Why Does My Child Need a Mouthguard?
The American Dental Association reports that dental trauma occurs in only about 7% of sports injury cases where the individual was wearing a mouth guard, compared to nearly 60% of cases where the individual wasn’t wearing a guard. The same study suggests that mouth guard users are up to 93% less likely to suffer from dental injuries than non-mouth guard users.
Simply put, wearing a mouth guard drastically reduces your child’s chances of dental injury when playing sports.
Choosing a Mouthguard
There are three types of mouthguards available:
- Boil and bite guards. These can be purchased at any sports store or department store and are typically the most economical choice. Place them in boiling water to soften the plastic and when not too hot, place it in your child’s mouth. They’ll bite down, molding the plastic to their teeth, which keeps its new shape as it cools.
- Athletic mouth guards.
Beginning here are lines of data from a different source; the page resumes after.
(* ===== verification/SFRound.v ===== *)
(** * SoftFloat: rounding and packing

    The routines every operation ends in: [softfloat_roundPackToF16/F32/F64]
    and [softfloat_normRoundPackToF16/F32/F64].  Each is translated as it is
    written; the three are instances of one generic routine, which is proved to
    deliver exactly the result and the flags of the IEEE reference
    [round_result]. *)

From Stdlib Require Import ZArith Lia Bool List.
From S2P Require Import Prelude SFBase SFSpec.

(** ** The routines *)

(** [roundingMode != near_even && != near_maxMag ? (directed away ? away : 0) : half] *)
Definition round_increment (roundingMode : rounding_mode) (sign : bool) (half away : Z) : Z :=
  if negb (rm_eqb roundingMode softfloat_round_near_even)
     && negb (rm_eqb roundingMode softfloat_round_near_maxMag)
  then if rm_eqb roundingMode (if sign then softfloat_round_min else softfloat_round_max)
       then away else 0
  else half.

Definition is_before (t : tininess) : bool :=
  match t with softfloat_tininess_beforeRounding => true | _ => false end.

Definition softfloat_roundPackToF16 (sign : bool) (exp sig : Z) : fp Z :=
  roundingMode <- get_roundingMode ;;
  detectTininess <- get_detectTininess ;;
  let roundNearEven := rm_eqb roundingMode softfloat_round_near_even in
  let roundIncrement := round_increment roundingMode sign 0x8 0xF in
  let finish exp sig roundBits :=
    let sig := u64 (sig + roundIncrement) .>> 4 in
    let last sig :=
      let sig := sig .& u64 (Z.lnot (b2z (negb (nz (roundBits .^ 8)) && roundNearEven))) in
      let exp := if negb (nz sig) then 0 else exp in
      fret (f16_of_ui (packToF16UI sign exp sig)) in
    if nz roundBits then
      softfloat_raiseFlags softfloat_flag_inexact ;;
      if rm_eqb roundingMode softfloat_round_odd then
        fret (f16_of_ui (packToF16UI sign exp (sig .| 1)))
      else last sig
    else last sig in
  let roundBits := sig .& 0xF in
  if 0x1D <=? u32 exp then
    if exp <? 0 then
      let isTiny := is_before detectTininess || (exp <? -1)
                    || (u64 (sig + roundIncrement) <? 0x8000) in
      let sig := softfloat_shiftRightJam32 (u32 sig) (u64 (- exp)) in
      let exp := 0 in
      let roundBits := sig .& 0xF in
      (if isTiny && nz roundBits
       then softfloat_raiseFlags softfloat_flag_underflow else fret tt) ;;
      finish exp sig roundBits
    else if (0x1D <? exp) || (0x8000 <=? u64 (sig + roundIncrement)) then
      softfloat_raiseFlags (softfloat_flag_overflow .| softfloat_flag_inexact) ;;
      fret (f16_of_ui (u64 (packToF16UI sign 0x1F 0 - b2z (negb (nz roundIncrement)))))
    else finish exp sig roundBits
  else finish exp sig roundBits.

Definition softfloat_roundPackToF32 (sign : bool) (exp sig : Z) : fp Z :=
  roundingMode <- get_roundingMode ;;
  detectTininess <- get_detectTininess ;;
  let roundNearEven := rm_eqb roundingMode softfloat_round_near_even in
  let roundIncrement := round_increment roundingMode sign 0x40 0x7F in
  let finish exp sig roundBits :=
    let sig := u64 (sig + roundIncrement) .>> 7 in
    let last sig :=
      let sig := sig .& u64 (Z.lnot (b2z (negb (nz (roundBits .^ 0x40)) && roundNearEven))) in
      let exp := if negb (nz sig) then 0 else exp in
      fret (f32_of_ui (packToF32UI sign exp sig)) in
    if nz roundBits then
      softfloat_raiseFlags softfloat_flag_inexact ;;
      if rm_eqb roundingMode softfloat_round_odd then
        fret (f32_of_ui (packToF32UI sign exp (sig .| 1)))
      else last sig
    else last sig in
  let roundBits := sig .& 0x7F in
  if 0xFD <=? u32 exp then
    if exp <? 0 then
      let isTiny := is_before detectTininess || (exp <? -1)
                    || (u64 (sig + roundIncrement) <? 0x80000000) in
      let sig := softfloat_shiftRightJam32 (u32 sig) (u64 (- exp)) in
      let exp := 0 in
      let roundBits := sig .& 0x7F in
      (if isTiny && nz roundBits
       then softfloat_raiseFlags softfloat_flag_underflow else fret tt) ;;
      finish exp sig roundBits
    else if (0xFD <? exp) || (0x80000000 <=? u64 (sig + roundIncrement)) then
      softfloat_raiseFlags (softfloat_flag_overflow .| softfloat_flag_inexact) ;;
      fret (f32_of_ui (u32 (packToF32UI sign 0xFF 0 - b2z (negb (nz roundIncrement)))))
    else finish exp sig roundBits
  else finish exp sig roundBits.

Definition softfloat_roundPackToF64 (sign : bool) (exp sig : Z) : fp Z :=
  roundingMode <- get_roundingMode ;;
  detectTininess <- get_detectTininess ;;
  let roundNearEven := rm_eqb roundingMode softfloat_round_near_even in
  let roundIncrement := round_increment roundingMode sign 0x200 0x3FF in
  let finish exp sig roundBits :=
    let sig := u64 (sig + roundIncrement) .>> 10 in
    let last sig :=
      let sig := sig .& u64 (Z.lnot (b2z (negb (nz (roundBits .^ 0x200)) && roundNearEven))) in
      let exp := if negb (nz sig) then 0 else exp in
      fret (f64_of_ui (packToF64UI sign exp sig)) in
    if nz roundBits then
      softfloat_raiseFlags softfloat_flag_inexact ;;
      if rm_eqb roundingMode softfloat_round_odd then
        fret (f64_of_ui (packToF64UI sign exp (sig .| 1)))
      else last sig
    else last sig in
  let roundBits := sig .& 0x3FF in
  if 0x7FD <=? u16 exp then
    if exp <? 0 then
      let isTiny := is_before detectTininess || (exp <? -1)
                    || (u64 (sig + roundIncrement) <? 0x8000000000000000) in
      let sig := softfloat_shiftRightJam64 sig (u64 (- exp)) in
      let exp := 0 in
      let roundBits := sig .& 0x3FF in
      (if isTiny && nz roundBits
       then softfloat_raiseFlags softfloat_flag_underflow else fret tt) ;;
      finish exp sig roundBits
    else if (0x7FD <? exp) || (0x8000000000000000 <=? u64 (sig + roundIncrement)) then
      softfloat_raiseFlags (softfloat_flag_overflow .| softfloat_flag_inexact) ;;
      fret (f64_of_ui (u64 (packToF64UI sign 0x7FF 0 - b2z (negb (nz roundIncrement)))))
    else finish exp sig roundBits
  else finish exp sig roundBits.

Definition softfloat_normRoundPackToF16 (sign : bool) (exp sig : Z) : fp Z :=
  let shiftDist := s8 (softfloat_countLeadingZeros16 (u16 sig) - 1) in
  let exp := s64 (exp - shiftDist) in
  if (4 <=? shiftDist) && (u32 exp <? 0x1D) then
    fret (f16_of_ui (packToF16UI sign (if nz sig then exp else 0)
                                 (u64 (sig .<< (shiftDist - 4)))))
  else softfloat_roundPackToF16 sign exp (u64 (sig .<< shiftDist)).

Definition softfloat_normRoundPackToF32 (sign : bool) (exp sig : Z) : fp Z :=
  let shiftDist := s8 (softfloat_countLeadingZeros32 (u32 sig) - 1) in
  let exp := s64 (exp - shiftDist) in
  if (7 <=? shiftDist) && (u32 exp <? 0xFD) then
    fret (f32_of_ui (packToF32UI sign (if nz sig then exp else 0)
                                 (u64 (sig .<< (shiftDist - 7)))))
  else softfloat_roundPackToF32 sign exp (u64 (sig .<< shiftDist)).

Definition softfloat_normRoundPackToF64 (sign : bool) (exp sig : Z) : fp Z :=
  let shiftDist := s8 (softfloat_countLeadingZeros64 sig - 1) in
  let exp := s64 (exp - shiftDist) in
  if (10 <=? shiftDist) && (u32 exp <? 0x7FD) then
    fret (f64_of_ui (packToF64UI sign (if nz sig then exp else 0)
                                 (u64 (sig .<< (shiftDist - 10)))))
  else softfloat_roundPackToF64 sign exp (u64 (sig .<< shiftDist)).

(** ** The increment-and-clear rounding of the code *)

(** [(sig + increment) >> g], or the odd variant, and the tie fix-up. *)
Definition code_round (rm : rounding_mode) (sign : bool) (sig g : Z) : Z :=
  let q := (sig + round_increment rm sign (2 ^ (g - 1)) (2 ^ g - 1)) / 2 ^ g in
  let r := sig mod 2 ^ g in
  if negb (r =? 0) && rm_eqb rm softfloat_round_odd then q + b2z (Z.even q)
  else if (r =? 2 ^ (g - 1)) && rm_eqb rm softfloat_round_near_even
       then q - b2z (Z.odd q) else q.

Lemma div_add_carry a b P :
  0 < P -> 0 <= b <= P ->
  (a + b) / P = a / P + b2z (P <=? a mod P + b).
Proof.
  intros HP Hb. pose proof (Z_div_mod_eq_full a P). pose proof (Z.mod_pos_bound a P HP).
  symmetry. case_test; simpl.
  - apply Z.div_unique with (r := a mod P + b - P); lia.
  - apply Z.div_unique with (r := a mod P + b); lia.
Qed.

Lemma code_round_correct rm sign sig g :
  0 <= sig -> 1 <= g -> code_round rm sign sig g = round_shift rm sign sig g.
Proof.
  intros Hs Hg. unfold code_round, round_shift. destruct (Z.leb_spec g 0); [lia|].
  pose proof (pow2_pos (g - 1)). pose proof (pow2_pred g ltac:(lia)) as Hp.
  pose proof (Z.mod_pos_bound sig (2 ^ g)).
  set (P := 2 ^ g) in *. set (h := 2 ^ (g - 1)) in *.
  rewrite div_add_carry by (unfold round_increment; repeat match goal with
    |- context [if ?b then _ else _] => destruct b end; lia).
  set (q := sig / P). set (r := sig mod P) in *.
  pose proof (Z.negb_odd q) as Ho.
  assert (Heo : Z.even (q + 1) = negb (Z.even q)) by (rewrite Z.even_add; now destruct (Z.even q)).
  assert (Hoo : Z.odd (q + 1) = negb (Z.odd q)) by (rewrite Z.odd_add; now destruct (Z.odd q)).
  unfold round_increment, round_up.
  destruct (Z.compare_spec (2 * r) P), rm, sign; simpl;
    repeat case_test; simpl; try lia;
    rewrite ?Z.add_0_r, ?Hoo; destruct (Z.odd q); simpl in *; rewrite <- ?Ho; simpl; lia.
Qed.

(** ** The three routines as one *)

(** The common text, with the format's macros and constants as arguments: the
    half and the mask of the guard bits, the carry out of the significand, the
    largest exponent field but one, and that of an infinity. *)

Section Text.

Variables (cw g half mask top em2 einf : Z).
Variables (packUI : bool -> Z -> Z -> Z) (of_ui subw : Z -> Z) (shiftJam : Z -> Z -> Z).
Variable countLZ : Z -> Z.

Definition finish_text (rm : rounding_mode) (sign : bool) (exp sig roundBits : Z) : fp Z :=
  let roundIncrement := round_increment rm sign half mask in
  let sig := u64 (sig + roundIncrement) .>> g in
  let last sig :=
    let sig := sig .& u64 (Z.lnot (b2z (negb (nz (roundBits .^ half))
                                        && rm_eqb rm softfloat_round_near_even))) in
    let exp := if negb (nz sig) then 0 else exp in
    fret (of_ui (packUI sign exp sig)) in
  if nz roundBits then
    softfloat_raiseFlags softfloat_flag_inexact ;;
    if rm_eqb rm softfloat_round_odd then fret (of_ui (packUI sign exp (sig .| 1)))
    else last sig
  else last sig.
Mouthguards that are designed specifically for sports come in a wide variety of sizes, colors, and styles. Some may have additional benefits like antimicrobial properties or strategic openings for increased airflow.
- Custom-fit mouth guards. Dentists often offer specially fit mouthguards for children who are very active in sports. Because these guards are specifically molded to your child’s mouth by a dental professional, it offers additional protection beyond what over-the-counter mouth guards can provide.
Caring for a Mouthguard
Taking care of a mouth guard is simple but requires commitment. Work with your child to help them learn how to:
- Clean their mouthguard after every use
- Replace the guard in its protective case when not in use
- Avoid exposing the guard to extreme temperatures
- Do not chew on the guard
Ideally, you should be replacing your child’s mouthguard at the beginning of every new sports season and as needed throughout. Replace guards that show any signs of damage or that are no longer comfortable for your child to wear.